> [Task inputs]
▼

(* ===== verification/Recovery.v ===== *)
(** * Recovering a transfer

    Two sessions and the connection between them.  Frames are lost when a
    connection dies or acknowledgements do not come; the sender's clock
    retransmits on a connection that lives, and the RESUME handshake
    ([src/transfer/clock.rs], [src/transfer/inbound.rs],
    [src/reliability/transaction.rs]) continues on a new one.  Each exchange is
    followed round by round: what a side writes is encoded, decoded by the other
    side and dispatched there. *)
From S2P Require Import Prelude Crc Frame Control Sender Reassemble Errors Stream Transfer.
From S2P Require Import Delivery Clock Sink Session Egress Socket Link Reception.

(** ** Acknowledgement frames *)

(** The fields of an entry as the wire keeps them. *)
Definition trunc_ack (e : AckEntry) : AckEntry :=
  mkAckEntry (ack_transaction_id e) (highest_contiguous_seq e mod 2 ^ 32)
    (received_frames e mod 2 ^ 32).

Lemma trunc_ack_bytes e : ack_entry_bytes (trunc_ack e) = ack_entry_bytes e.
Proof.
  assert (Hb : ∀ n, to_be_bytes 4 (n mod 2 ^ 32) = to_be_bytes 4 n).
  { intros n. change (2 ^ 32)%N with (256 ^ N.of_nat 4)%N. rw -from_to_be_bytes_mod.
    apply to_from_be_bytes, length_to_be_bytes. }
  unfold ack_entry_bytes, trunc_ack. cbn. by rw !Hb.
Qed.

Lemma trunc_ack_wf e : ack_entry_wf (trunc_ack e).
Proof.
  assert (Hm : ∀ n, (n mod 2 ^ 32 ≤ U32_MAX)%N).
  { intros n. pose proof (N.mod_lt n (2 ^ 32) ltac:(done)). unfold U32_MAX. lia. }
  split; apply Hm.
Qed.

Lemma trunc_ack_id e : ack_entry_wf e → trunc_ack e = e.
Proof.
  unfold ack_entry_wf, U32_MAX, trunc_ack. destruct e as [i h r]. cbn. intros [H1 H2].
  by rw !N.mod_small; [lia|lia|].
Qed.

Definition ack_bytes (e : AckEntry) : list byte := write_ack_entries [byte_of_N 1] [e].

Definition ack_frame (e : AckEntry) : Frame := payload_frame (P := AckPayload) (ack_bytes e).

Lemma ack_bytes_encode e : payload_encode (mkAckPayload [e]) = Ok (ack_bytes e).
Proof. by apply ack_entries_encode_Ok. Qed.

Lemma ack_frame_decode e :
  AckPayload_decode (payload (ack_frame e)) = Ok (mkAckPayload [trunc_ack e]).
Proof.
  assert (Hb : ack_bytes e = ack_bytes (trunc_ack e)).
  { unfold ack_bytes, write_ack_entries. cbn. by rw trunc_ack_bytes. }
  change (payload (ack_frame e)) with (ack_bytes e). rw Hb. unfold ack_bytes, AckPayload_decode.
  assert (Hd : decode_ack_entries 1 (write_ack_entries [byte_of_N 1] [trunc_ack e]) =
    Ok [trunc_ack e]); [|by rw Hd].
  apply (decode_write_ack_entries 1 [trunc_ack e]); [|done].
  constructor; [apply trunc_ack_wf|constructor].
Qed.

Section acks.
Context `{CRC : Crc32} {W : Type} `{WIRE : TransferWiring W} `{CONN : !DuplexLink W}.
Context {LAWS : DuplexLinkLaws W}.
Implicit Types (w : W).

Lemma ack_frame_encodable e : encodable (ack_frame e).
Proof using Type. eapply payload_frame_encodable, ack_bytes_encode. Qed.

Lemma ack_frames_encodable es : Forall encodable (ack_frame <$> es).
Proof using Type. apply Forall_fmap, Forall_true. apply ack_frame_encodable. Qed.

(** A run's acknowledgements go out as one frame each. *)
Lemma accepted_acks es w : conn_live w →
  ∃ cs, collect encode (ack_frame <$> es) = Ok cs ∧ accepted w (send_acks w es) [] cs.
Proof using LAWS.
  revert w. induction es as [|e es IH]; intros w Hl.
  { exists []. split; [done|]. by apply accepted_refl. }
  destruct (accepted_payload (mkAckPayload [e]) (ack_bytes e) w Hl (ack_bytes_encode e))
    as (b & Hb & Ha).
  destruct (IH _ (acc_live _ _ _ _ Ha)) as (cs & Hcs & Hacc).
  exists (b :: cs). cbn [fmap list_fmap collect]. fold (ack_frame e) in Hb. rw Hb Hcs.
  split; [done|]. exact (accepted_trans w _ _ [] [b] [] cs Ha Hacc).
Qed.
End acks.

(** ** Frames in flight *)

(** Frames that arrive together. *)
Definition at_time (t : N) (fs : list Frame) : list (Frame * N) := (λ f, (f, t)) <$> fs.

Lemma own_seqs_app id a b : own_seqs id (a ++ b) = own_seqs id a ++ own_seqs id b.
Proof. apply omap_app. Qed.

Lemma own_seqs_own id t fs :
  Forall (λ f, frame_type f = DataBinary ∧ transaction_id f = id) fs →
  own_seqs id (at_time t fs) = seq <$> fs.
Proof.
  induction 1 as [|f fs Hf _ IH]; [done|]. cbn. case_decide; [|done]. cbn. f_equal. exact IH.
Qed.

Lemma own_seqs_other id t fs :
  Forall (λ f, transaction_id f ≠ id) fs → own_seqs id (at_time t fs) = [].
Proof.
  induction 1 as [|f fs Hf _ IH]; [done|]. cbn. case_decide as Hd; [by destruct Hd|exact IH].
Qed.

(** A data frame a peer can be sent. *)
Definition sendable (f : Frame) : Prop := frame_type f = DataBinary ∧ encodable f.

Lemma sendable_data t fs :
  Forall sendable fs → Forall (λ a, frame_type a.1 = DataBinary) (at_time t fs).
Proof. intros H. apply Forall_fmap. eapply Forall_impl; [exact H|]. by intros f []. Qed.

Lemma sendable_encodable fs : Forall sendable fs → Forall encodable fs.
Proof. intros H. eapply Forall_impl; [exact H|]. by intros f []. Qed.

(** ** The copies a transaction holds *)

Definition held_frames (t : PendingTxn) : list Frame := omap (λ f, f) (txn_frames t).

Lemma elem_of_held t f : f ∈ held_frames t ↔ ∃ i, txn_frames t !! i = Some (Some f).
Proof.
  unfold held_frames. rw list_elem_of_omap. split.
  - intros (x & Hx & ->). apply list_elem_of_lookup in Hx as [i Hi]. by exists i.
  - intros [i Hi]. exists (Some f). split; [|done]. by eapply list_elem_of_lookup_2.
Qed.

Lemma resend_held due now sts frs :
  confirmed <$> sts = (λ f, bool_decide (f = None)) <$> frs →
  Forall (λ st, confirmed st = false → due st = true) sts →
  (resend_walk due now sts frs).2 = omap (λ f, f) frs.
Proof.
  intros Hc Hd. revert frs Hc. induction Hd as [|st sts Hst _ IH]; intros [|f frs] Hc; try done.
  cbn in Hc. injection Hc as Hf Hc. specialize (IH frs Hc). cbn.
  destruct (resend_walk due now sts frs) as [rest out]. cbn in IH. subst out.
  destruct f as [f|]; cbn in Hf; rw Hf; cbn; [|done]. by rw Hst.
Qed.
(** A frame is queued, with receipt [n] or with none. *)
Lemma enqueue_ok n n' cn e' f oa :
  conn_ok n cn → eg_running (cn_egress cn) = true → n ≤ n' →
  (oa = None ∨ oa = Some n ∧ n < n') →
  same_core (set_queues (eg_data (cn_egress cn) ++ [EFrame f oa]) (eg_control (cn_egress cn))
               (cn_egress cn)) e' →
  conn_ok n' (set_egress e' cn) ∧ conn_step n cn (set_egress e' cn) ∧
  live (set_egress e' cn) = live cn.
Proof using Type.
  intros [Hh Ho Hc He Hf Hu] Hrun Hn Hoa (Hd & Ha & Hh' & Hr). cbn in *.
  assert (Hrec : receipts_of e' = receipts_of (cn_egress cn) ++ acks_of [EFrame f oa]).
  { unfold receipts_of. by rw Hd Ha acks_of_app app_assoc. }
  split_and!; [split|split|]; unfold live; cbn [set_egress cn_egress cn_dispatching].
  - by rw Hh'.
  - intros Hdis. rw Hd. specialize (Ho Hdis). set_solver.
  - intros Hdis _. rw Hd. specialize (Hc Hdis Hrun). set_solver.
  - by rw Hr Hrun.
  - intros a. rw Hrec elem_of_app. intros [Hx|Hx]; [specialize (Hf a Hx); lia|].
    destruct Hoa as [->|[-> ?]]; cbn in Hx; set_solver by lia.
  - rw Hrec. apply NoDup_app. split; [done|]. destruct Hoa as [->|[-> _]]; cbn.
    + split; [by intros ?? ?%elem_of_nil|constructor].
    + split; [|apply NoDup_singleton]. intros a Hx ->%list_elem_of_singleton.
      specialize (Hf _ Hx). lia.
  - rw Hrec. set_solver.
  - intros Hdead. rw Hr Hrun. rw Hrun in Hdead. split; [done|].
    rw andb_true_r in Hdead. intros a _ [Hb Hx]. split; [|by rw Ha].
    rw Hd before_close_app. destruct (decide _) as [|Hnc]; [done|]. by destruct Hnc; apply Hc.
  - by rw Hr Hrun.
Qed.

(** The close marker is queued and the dispatch task ends. *)
Lemma close_ok n cn e' reading :
  conn_ok n cn →
  same_core (if eg_running (cn_egress cn)
             then set_queues (eg_data (cn_egress cn) ++ [EClose]) (eg_control (cn_egress cn))
                    (cn_egress cn)
             else cn_egress cn) e' →
  let cn' := mkConnection e' (cn_inbox cn) reading false in
  conn_ok n cn' ∧ conn_step n cn cn'.
Proof using Type.
  intros [Hh Ho Hc He Hf Hu] Hcore.
  assert (Hrec : receipts_of e' = receipts_of (cn_egress cn)).
  { unfold receipts_of. destruct Hcore as (Hd & Ha & _). rw Hd Ha.
    destruct (eg_running (cn_egress cn)); [|done]. cbn [eg_data set_queues eg_acks].
    by rw acks_of_app app_nil_r. }
  assert (Hbc : before_close (eg_data e') = before_close (eg_data (cn_egress cn))).
  { destruct Hcore as (Hd & _). rw Hd. destruct (eg_running (cn_egress cn)); [|done].
    cbn [eg_data set_queues]. rw before_close_app app_nil_r. by destruct (decide _). }
  destruct Hcore as (Hd & Ha & Hh' & Hr).
  split; [split|split]; cbn [cn_egress cn_dispatching]; rw ?Hrec; try done.
  - rw Hh'. by destruct (eg_running _).
  - intros _ Hrun. rw Hd. rw Hr in Hrun. destruct (eg_running (cn_egress cn)) eqn:E; cbn in *.
    + set_solver.
    + by rw E in Hrun.
  - rw Hr Hd. by destruct (eg_running (cn_egress cn)) eqn:E; cbn; rw ?E; auto.
  - intros _. split; [done|]. intros a _ [Hb Hx]. split; [by rw Hbc|].
    rw Ha. by destruct (eg_running _).
Qed.

(** The drain task ends, for whatever reason: what was queued fails. *)
Lemma exit_ok n cn e' :
  conn_ok n cn → eg_running e' = false → eg_data e' = [] → eg_handles e' = true →
  eg_acks e' = eg_acks (cn_egress cn) ++ ((λ a, (a, false)) <$> acks_of (eg_data (cn_egress cn))) →
  conn_ok n (set_egress e' cn) ∧ conn_step n cn (set_egress e' cn).
Proof using Type.
  intros [Hh Ho Hc He Hf Hu] Hr Hd Hh' Ha.
  assert (Hrec : receipts_of e' = receipts_of (cn_egress cn)).
  { unfold receipts_of. by rw Hd Ha fmap_app fst_failed app_nil_r. }
  split; [split|split]; unfold live; cbn [set_egress cn_egress cn_dispatching];
    rw ?Hrec ?Hr ?Hd ?Ha; try done.
  - intros _. apply not_elem_of_nil.
  - intros _. split; [by rw andb_false_r|]. intros a _ [_ Hx]. split; [by rw Hd; apply not_elem_of_nil|].
    rw Ha elem_of_app list_elem_of_fmap. by intros [?|(? & [=] & _)].
Qed.

(** The head of the queue reaches the writer. *)
Lemma written_ok n cn e' f oa rest :
  conn_ok n cn → eg_running (cn_egress cn) = true →
  eg_data (cn_egress cn) = EFrame f oa :: rest →
  eg_data e' = rest → eg_handles e' = true → eg_running e' = true →
  eg_acks e' = eg_acks (cn_egress cn) ++ match oa with Some a => [(a, true)] | None => [] end →
  conn_ok n (set_egress e' cn) ∧ conn_step n cn (set_egress e' cn) ∧
  live (set_egress e' cn) = live cn.
Proof using Type.
  intros [Hh Ho Hc He Hf Hu] Hrun Hq Hd Hh' Hr Ha.
  assert (Hrec : receipts_of e' = receipts_of (cn_egress cn)).
  { unfold receipts_of. rw Hd Ha Hq fmap_app -app_assoc. by destruct oa. }
  split_and!; [split|split|]; unfold live; cbn [set_egress cn_egress cn_dispatching];
    rw ?Hrec ?Hr ?Hd ?Hrun; try done.
  - intros Hdis. specialize (Ho Hdis). rw Hq in Ho. set_solver.
  - intros Hdis _. specialize (Hc Hdis Hrun). rw Hq in Hc. set_solver.
  - intros Hdead. split; [done|]. intros a _ [Hb Hx]. unfold doomed. rw Hd Ha.
    rw Hq in Hb. cbn in Hb. destruct oa; cbn in Hb; set_solver.
Qed.

Lemma task_exit_handles e : eg_handles (task_exit e) = eg_handles e.
Proof using Type.
  unfold task_exit. cbn. unfold fail_acks. generalize (eg_data e). intros l. revert e.
  induction l as [|[f a|] l IH]; intros e; [done|..]; cbn; by rw IH.
Qed.

(** What a turn of the drain task owes: either the connection's callers were all
    released, or it is as live as before. *)
Definition drained n cn c (e' : Egress) : Prop :=
  conn_ok n (set_egress e' cn) ∧ conn_step n cn (set_egress e' cn) ∧
  (eg_pending e' = ∅ ∨
   eg_pending e' = ct_pending c ∧ (live cn = true → live (set_egress e' cn) = true)).

Lemma drained_same n cn c e' :
  conn_ok n cn → same_core (cn_egress cn) e' → eg_pending e' = ct_pending c → drained n cn c e'.
Proof using Type.
  intros Hok Hc Hp. destruct (same_core_ok n cn e' Hok Hc) as (? & ? & Hl).
  split_and!; [done..|]. right. by rw Hl.
Qed.

Lemma drained_exit n cn c e1 :
  conn_ok n cn → eg_handles e1 = true →
  eg_acks e1 ++ ((λ a, (a, false)) <$> acks_of (eg_data e1)) =
  eg_acks (cn_egress cn) ++ ((λ a, (a, false)) <$> acks_of (eg_data (cn_egress cn))) →
  (eg_pending e1 = ∅ ∨ eg_pending e1 = ct_pending c ∧ live cn = false) →
  drained n cn c (task_exit e1).
Proof using Type.
  intros Hok Hh1 Ha1 Hp1. destruct (task_exit_spec e1) as (H1 & H2 & _ & H4 & _ & _ & H7).
  destruct (exit_ok n cn (task_exit e1)) as [? ?]; [done..|by rw task_exit_handles|by rw H4|].
  split_and!; [done..|]. rw H7. destruct Hp1 as [?|[? Hl]]; [by left|right].
  by rw Hl.
Qed.

Lemma drain_data_ok n cn c ok :
  conn_ok n cn → eg_running (cn_egress cn) = true →
  drained n cn c (drain_data (load c (cn_egress cn)) ok).
Proof using Type.
  intros Hok Hrun. pose proof Hok as [Hh Ho Hc He Hf Hu]. set (e := load c (cn_egress cn)).
  unfold drain_data. change (eg_data e) with (eg_data (cn_egress cn)).
  change (eg_handles e) with (eg_handles (cn_egress cn)). rw Hh.
  destruct (eg_data (cn_egress cn)) as [|[f oa|] rest] eqn:Hq.
  - by apply drained_same.
  - destruct ok.
    + destruct (written_ok n cn (resolve oa true (log_write DataCh f (set_queues rest (eg_control e) e)))
        f oa rest) as (? & ? & Hl); try done.
      { by destruct oa; cbn; rw ?app_nil_r. }
      split_and!; [done..|]. right. by rw Hl.
    + apply drained_exit; [done|done| |by left]. rw Hq. destruct oa; cbn; by rw -?app_assoc.
  - apply drained_exit; [done|done|by rw Hq|right]. split; [done|].
    apply not_true_iff_false. intros [Hdis _]%andb_true_iff. destruct (Ho Hdis). by left.
Qed.

Lemma drain_ok n cn c ok :
  conn_ok n cn → drained n cn c (drain_step (load c (cn_egress cn)) ok).
Proof using Type.
  intros Hok. pose proof Hok as [Hh _ _ _ _ _]. set (e := load c (cn_egress cn)).
  unfold drain_step. destruct (eg_running e) eqn:Hrun; cbn [negb]; [|by apply drained_same].
  pose proof (drain_data_ok n cn c ok Hok Hrun) as Hdata.
  change (eg_handles e) with (eg_handles (cn_egress cn)). rw Hh.
  destruct (eg_control_open e), (eg_control e) as [|[f oa|] rest]; try exact Hdata.
  - destruct ok; [by apply drained_same|]. apply drained_exit; [done..|by left].
  - by apply drained_same.
Qed.

(** ** The invariant of a transport *)

Definition slot_waits c (id : string) : Prop := ct_pending c !! id = Some SlotRespond.

Definition call_ok c (cl : Call) : Prop :=
  match cl_phase cl with
  | Registered _ | Returned _ => True
  | Cloned _ k => is_Some (ct_conns c !! k)
  | WaitAck k a => ∃ cn, ct_conns c !! k = Some cn ∧ a ∈ receipts_of (cn_egress cn) ∧
      (slot_waits c (cl_id cl) → live cn = true ∨ doomed (cn_egress cn) a)
  | WaitResponse k => ∃ cn, ct_conns c !! k = Some cn ∧
      (slot_waits c (cl_id cl) → live cn = true)
  end.

(** Outside [connect] the egress and the task handle belong to one connection. *)
Definition slots_ok c : Prop :=
  (∀ k, ct_egress c = Some k → k < length (ct_conns c)) ∧
  match ct_connecting c with
  | None => ct_reader_handle c = ct_egress c
  | Some k => ct_egress c = Some k
  end.

Record carrier_inv c : Prop := {
  ci_next : ct_next_id c = (N.of_nat (length (ct_calls c)) + 1)%N;
  ci_ids : ∀ i cl, ct_calls c !! i = Some cl → cl_id cl = request_id (N.of_nat i + 1);
  ci_conns : ∀ k cn, ct_conns c !! k = Some cn → conn_ok (ct_receipts c) cn;
  ci_calls : ∀ i cl, ct_calls c !! i = Some cl → call_ok c cl;
  ci_slots : slots_ok c;
}.

(** A step that is not a call's: connections step, slots only empty, and a
    connection that dies releases every waiting caller. *)
Record evolves c c' : Prop := {
  ev_calls : ct_calls c' = ct_calls c;
  ev_next : ct_next_id c' = ct_next_id c;
  ev_conns : ∀ k cn, ct_conns c !! k = Some cn → ∃ cn', ct_conns c' !! k = Some cn' ∧
    conn_step (ct_receipts c) cn cn' ∧
    (live cn = true → live cn' = true ∨ ∀ id, ¬ slot_waits c' id);
  ev_ok : ∀ k cn', ct_conns c' !! k = Some cn' → conn_ok (ct_receipts c') cn';
  ev_pending : ∀ id, slot_waits c' id → slot_waits c id;
}.

Lemma call_ok_evolves c c' cl :
  (∀ k cn, ct_conns c !! k = Some cn → conn_ok (ct_receipts c) cn) →
  evolves c c' → call_ok c cl → call_ok c' cl.
Proof using Type.
  intros Hok [_ _ Hcn _ Hp]. unfold call_ok. destruct (cl_phase cl) as [|f k|k a|k|]; try done.
  - intros [cn Hk]. destruct (Hcn _ _ Hk) as (cn' & -> & _). by eexists.
  - intros (cn & Hk & Ha & Hw). destruct (Hcn _ _ Hk) as (cn' & Hk' & [Hr Hd] & Hl).
    exists cn'. split; [done|]. split; [by apply Hr|]. intros Hs.
    destruct (live cn) eqn:El.
    { destruct (Hl eq_refl) as [?|Hn]; [by left|]. by destruct (Hn _ Hs). }
    destruct (Hw (Hp _ Hs)) as [|Hdm]; [done|]. right. apply Hd; [done| |done].
    by apply (Hok _ _ Hk).
  - intros (cn & Hk & Hw). destruct (Hcn _ _ Hk) as (cn' & Hk' & _ & Hl).
    exists cn'. split; [done|]. intros Hs. destruct (Hl (Hw (Hp _ Hs))) as [?|Hn]; [done|].
    by destruct (Hn _ Hs).
Qed.

Lemma inv_evolves c c' : carrier_inv c → evolves c c' → slots_ok c' → carrier_inv c'.
Proof using Type.
  intros [Hn Hi Hc Hk Hs] Hev Hs'. pose proof Hev as [E1 E2 _ E4 _].
  split; rw ?E1 ?E2; try done.
  intros i cl Hcl. eapply call_ok_evolves; [exact Hc|exact Hev|by eapply Hk].
Qed.
(* ===== verification/Stdio.v ===== *)
(** * The stdio transport ([src/carrier/stdio.rs])

    One pair of pipe halves, parked until [connect]; a read task that decodes the
    pipe and routes frames, an accept loop that handles each request itself and
    waits until its answer is written, callers of [send] and [send_faf].  The
    tasks are cut at their awaits into phases; a step of one of them is one
    operation, and histories are sequences of operations.

    The transport is a restriction of the interleaving machine of [Carrier]
    ([stdio_refines_carrier]), so what is proved there of every interleaving holds
    here; what is special to it is that requests are served one at a time. *)
From S2P Require Import Prelude Crc Frame Control Sender Reassemble Errors Stream Transfer.
From S2P Require Import Egress Messages Carrier.

(** The capacity of the channel between the read task and the accept loop. *)
Definition FRAME_CHANNEL_CAPACITY : nat := 256.

Section stdio.
Context `{CRC : Crc32} `{JSON : JsonLib} {CODEC : EnvelopeCodec} {DISPLAY : Display}.

(** ** State *)

(** The read task: reading, routing decoded frames, handing over its error. *)
Inductive ReadPhase : Type :=
  | Reading
  | Routing (frames : list Frame)
  | Failing
  | ReadEnded.

(** The accept loop: at [recv], in the handler, waiting for the receipt of its
    response, gone. *)
Inductive AcceptPhase : Type :=
  | Listening
  | Handling (id : string) (sid : option string) (payload : XacppRequest)
  | Answering (receipt : nat)
  | AcceptEnded.

(** What [connect] spawned. *)
Record Pipe : Type := mkPipe {
  pp_egress : Egress;
  pp_decoder : FrameDecoder;
  pp_channel : list (option (list byte));
  pp_reader : ReadPhase;
  pp_accept : AcceptPhase;
}.

(** [StdioTransport] and its [SharedState]; [st_delivered] are the responses put
    into the callers' oneshot channels, [st_routed] the frames handed to the
    transfer hooks ([None]: activity only). *)
Record StdioTransport : Type := mkStdioTransport {
  st_pipe : option Pipe;
  parked_writer : bool;
  parked_reader : bool;
  st_egress : bool;
  reader_handle : bool;
  accept_handle : bool;
  st_connecting : bool;
  st_connected : bool;
  st_closed : bool;
  st_pending : gmap string PendingSlot;
  st_delivered : gmap string XacppResponse;
  st_next_id : N;
  request_handler : bool;
  transfer_hooks : bool;
  st_routed : list (option Frame);
  st_calls : list Call;
  st_receipts : nat;
}.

▲

> [Instructions for the task] Wherever a line holds the word "decoded", copy that line out of the entries above.

> [Response]
    followed round by round: what a side writes is encoded, decoded by the other
(** The read task: reading, routing decoded frames, handing over its error. *)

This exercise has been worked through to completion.